Court Opinion

ID: 7889891
Source: CourtListenerOpinion
Date Created: 2022-09-08 21:47:36.75507+00
Date Added: 2024-06-11T16:31:52.683846
License: Public Domain

Aucheu, Judge,
delivered the opinion of the court.
The case of Hamilton and Cragg, 6 Har. and Johns. 16, is decisive of this cause. This court there determined, that the provisions of the act of 1796, ch. 67, sec. 13, applied to the will then .under consideration, and that the petitioner in that case was not entitled to freedom. Rachel Turner, made her will in 1801, containing the following clause, “ I give and bequeath to my loving sister, Sarah Turner, five negroes by name, Frank, Joe, Tille, Mill, and Linn, to possess and enjoy during her natural life, Jhem and their increase, and my will is, that after my sister’s death, the above named negroes be free.”

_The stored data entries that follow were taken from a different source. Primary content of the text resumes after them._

(* ===== verification/LearningMemorySpec.v ===== *)
(** * The learning memory keeps its invariant and answers by its records

    Whatever the engine asks, in whatever order and on whatever days, the memory
    does not panic, its indexes stay the indexes of its records, and a lookup
    returns the records whose reading matches. *)

From S2P Require Import Prelude Unicode Collections F32 Dictionary Louds MemoryIndex MemoryIndexSpec MemoryLoudsSpec DictBinary Lattice PostPrediction LearningRecords LearningRecordsSpec LearningFiles LearningFilesSpec LearningMemory.

(** ** Character identifiers *)

Definition ids_ok (ids : CharacterIdMap.t) : Prop :=
  ∀ g g' b, CharacterIdMap.id ids g = Some b → CharacterIdMap.id ids g' = Some b → g = g'.

Lemma parse_ids_ok `{Segmentation} content ids : CharacterIdMap.parse content = Ok ids → ids_ok ids.
Proof.
  unfold CharacterIdMap.parse. case_decide; [done|]. intros [= <-].
  set (gs := graphemes content).
  assert (Hall : ∀ (l : list Grapheme) g b,
    foldl (λ (m : gmap Grapheme byte) p, <[p.2 := N.of_nat p.1]> m) ∅ (imap pair l) !! g = Some b →
    ∃ i, b = N.of_nat i ∧ l !! i = Some g).
  { induction l as [|x l IH] using rev_ind; intros g b; [done|].
    rewrite imap_app, foldl_app. cbn [imap foldl fst snd compose].
    rewrite lookup_insert_Some. intros [[<- <-]|[_ Hg]].
    - exists (length l). rewrite Nat.add_0_r. split; [done|]. by apply list_lookup_middle.
    - apply IH in Hg as (i & -> & Hi). exists i. split; [done|]. by apply lookup_app_l_Some. }
  intros g g' b Hg Hg'. apply Hall in Hg as (i & -> & Hi), Hg' as (j & Hij & Hj).
  apply Nat2N.inj in Hij as <-. by simplify_eq.
Qed.
(** ** A block of records *)

(** What a record is read back as: a word that is empty is taken to be the reading. *)
Definition stored `{Segmentation} (r : LearningRecord) : LearningRecord := {|
  entry := {| word := if decide (word (entry r) = []) then ruby (entry r) else word (entry r);
              ruby := ruby (entry r); left_id := left_id (entry r); right_id := right_id (entry r);
              meaning_id := meaning_id (entry r);
              base_value := f32_le (f32_to_le_bytes (learning_value (count r) (ruby (entry r))));
              adjustment := zero; metadata := no_metadata |};
  last_used_day := last_used_day r; last_updated_day := last_updated_day r; count := count r |}.

(** The fields of a record fit the types of the program and hold text the format
    can separate. *)
Record storable (r : LearningRecord) : Prop := {
  storable_left : (N.of_nat (left_id (entry r)) <= u16_max)%N;
  storable_right : (N.of_nat (right_id (entry r)) <= u16_max)%N;
  storable_meaning : (N.of_nat (meaning_id (entry r)) <= u16_max)%N;
  storable_used : (last_used_day r <= u16_max)%N;
  storable_updated : (last_updated_day r <= u16_max)%N;
  storable_count : (count r <= u8_max)%N;
  storable_word : scalars (word (entry r)) ∧ TAB_BYTE ∉ word (entry r);
  storable_ruby : scalars (ruby (entry r)) ∧ TAB_BYTE ∉ ruby (entry r);
}.

(** An entry as the program's types have it. *)
Definition typed_entry (e : DictionaryEntry) : Prop :=
  (N.of_nat (left_id e) <= u16_max)%N ∧ (N.of_nat (right_id e) <= u16_max)%N ∧
  (N.of_nat (meaning_id e) <= u16_max)%N ∧ scalars (word e) ∧ scalars (ruby e).

Lemma valid_no_tab `{Segmentation} ids e :
  valid_learning_entry ids e = true → TAB_BYTE ∉ word e ∧ TAB_BYTE ∉ ruby e.
Proof.
  unfold valid_learning_entry. rewrite !andb_true_iff, !negb_true_iff. intros [[[Hw _] Hr] _].
  assert (Htab : ∀ s, existsb is_control s = false → TAB_BYTE ∉ s).
  { intros s Hs Hin. assert (Ht : existsb is_control s = true); [|congruence].
    apply existsb_exists. exists TAB_BYTE. split; [by apply list_elem_of_In|done]. }
  split; by apply Htab.
Qed.

(** Fresh and valid records of the program's types can be stored. *)
Lemma valid_storable `{Segmentation} ids day r :
  (day <= u16_max)%N → valid_in ids r → fresh day r → typed_entry (entry r) → storable r.
Proof.
  intros Hday [Hw Hr]%valid_no_tab Hf (? & ? & ? & ? & ?). unfold fresh in Hf. deex.
  constructor; try done; unfold u8_max in *; lia.
Qed.

Section blocks.
Context `{Segmentation}.

Lemma length_entry_header r : length (entry_header r) = ENTRY_HEADER_SIZE.
Proof. done. Qed.

Lemma length_headers rs : length (rs ≫= entry_header) = length rs * ENTRY_HEADER_SIZE.
Proof. induction rs as [|r rs IH]; [done|]. by rewrite bind_cons, length_app, IH. Qed.

Definition header_of (r : LearningRecord) : DictionaryEntry :=
  {| word := []; ruby := []; left_id := left_id (entry r); right_id := right_id (entry r);
     meaning_id := meaning_id (entry r);
     base_value := f32_le (f32_to_le_bytes (learning_value (count r) (ruby (entry r))));
     adjustment := zero; metadata := no_metadata |}.

(** The header of a record, wherever it stands. *)
Lemma read_header_app r pre rest index :
  storable r → length pre = 2 + index * ENTRY_HEADER_SIZE →
  read_header (pre ++ entry_header r ++ rest) index = mret (header_of r).
Proof.
  intros Hr Hpre. unfold read_header. rewrite <- Hpre.
  set (bits := f32_to_le_bytes (learning_value (count r) (ruby (entry r)))).
  assert (Hbytes : Forall (λ b, (b < 256)%N) bits) by apply to_le_bytes_bytes.
  assert (Hlen : 10 ≤ length (entry_header r ++ rest)) by (rewrite length_app, length_entry_header; unfold ENTRY_HEADER_SIZE; lia).
  assert (Hbase : read_f32 (pre ++ entry_header r ++ rest) (length pre + 6) "entry value" = mret (f32_le bits)).
  { unfold read_f32, read_u32. rewrite (read_uint_at 4 (from_le_bytes bits)); [done| |lia|].
    - by apply (from_le_bytes_bound bits).
    - etrans; [|symmetry; exact (to_from_le_bytes bits Hbytes)]. done. }
  rewrite Hbase. rewrite (read_u16_at (right_id (entry r)) pre _ 2); [|by apply storable_right|lia|reflexivity].
  rewrite (read_u16_at (meaning_id (entry r)) pre _ 4); [|by apply storable_meaning|lia|reflexivity].
  rewrite <- (Nat.add_0_r (length pre)) at 1.
  rewrite (read_u16_at (left_id (entry r)) pre _ 0); [|by apply storable_left|lia|reflexivity]. done.
Qed.

Lemma headers_loop rs pre rest index es :
  Forall storable rs → length pre = 2 + index * ENTRY_HEADER_SIZE →
  for_each (push_header (pre ++ (rs ≫= entry_header) ++ rest)) es (seq index (length rs)) =
    mret (es ++ (header_of <$> rs)).
Proof.
  intros Hrs. revert pre index es. induction Hrs as [|r rs Hr _ IH]; intros pre index es Hpre.
  { cbn. by rewrite app_nil_r. }
  rewrite bind_cons, <- app_assoc.
  assert (Hstep : push_header (pre ++ entry_header r ++ (rs ≫= entry_header) ++ rest) es index =
    mret (es ++ [header_of r])) by (unfold push_header; by rewrite read_header_app).
  cbn [length seq for_each]. rewrite Hstep. cbn [mbind outcome_mbind mret outcome_ret].
  rewrite (app_assoc pre). rewrite IH by (rewrite length_app, length_entry_header; lia).
  cbn. by rewrite <- app_assoc.
Qed.

Lemma word_field_parsed reading r :
  storable r → ruby (entry r) = reading →
  with_text reading (header_of r) (if decide (word (entry r) = reading) then [] else utf8 (word (entry r))) =
    entry (stored r).
Proof.
  intros Hr Hruby. unfold with_text, stored. simpl. f_equal; [|by rewrite Hruby].
  case_decide as E; [rewrite E; subst; by case_decide|]. rewrite Hruby.
  destruct (word (entry r)) as [|c w] eqn:Hw; [done|]. rewrite decide_False by done.
  rewrite <- Hw, from_utf8_lossy_utf8 by apply Hr. rewrite Hw.
  destruct (utf8 (c :: w)) eqn:Hu; [|done]. exfalso. rewrite utf8_cons in Hu.
  unfold encode_char in Hu. by repeat case_match.
Qed.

The petitioner was the son of'Mill, and was born after the death of Rachel Turner, and at the death of the legatee for life, he was about two years of age. The court in delivering their opinion say, that the issue of the negroes named, one of whom was the petitioner, though unborn at the time of the will, were equally objects of the testatrix’s benevolence, with .the negroes themselves, and were entitled to their freedom, if they were in a predicament to receive it. They then proceed to adjudge, that he was not entitled to freedom under the act of 1796, because he was not when his freedom was to commence, able to work, and gain a sufficient maintenance.
It thus appears, that although the testator intended to give freedom to the issue, yet that such freedom was entirely de-pendant upon the “ issue’s” ability to gain a sufficient maintenance. So in this case the intention is express, to liberate the issue at its birth, but the intention cannot be legally perfected, for at the moment of time, when the freedom is to operate, the petitioner was incompetent to take it; that is, she . was unable to gain a sufficient maintenance. It certainly can make no difference, that by the deed, the issue is to be free at its birth, at two years old, on a contingency; if when the contingency happens the issue is not able to work and *35gain a maintenance; because in each case, there is a legal incapacity for freedom.
That in the two latter cases the issue was born a slave, according to the intention of the manumittor, and that in the former at its birth, so far as intention would affectuale any thing, he was free, could not furnish the basis for a different adjudication in the two cases; because the law of 1796, applies at the moment of birth, so that the intention cannot be carried into effect against the statutory disability.
If the statement had concluded with submitting the facts of this case to the judgment of the court, we should have adjudged the petitioner to be a slave; but it submits nothing to the court, and we shall award a procedendo.
JUDGMENT REVERSED AND PROCEDENDO AWARDED.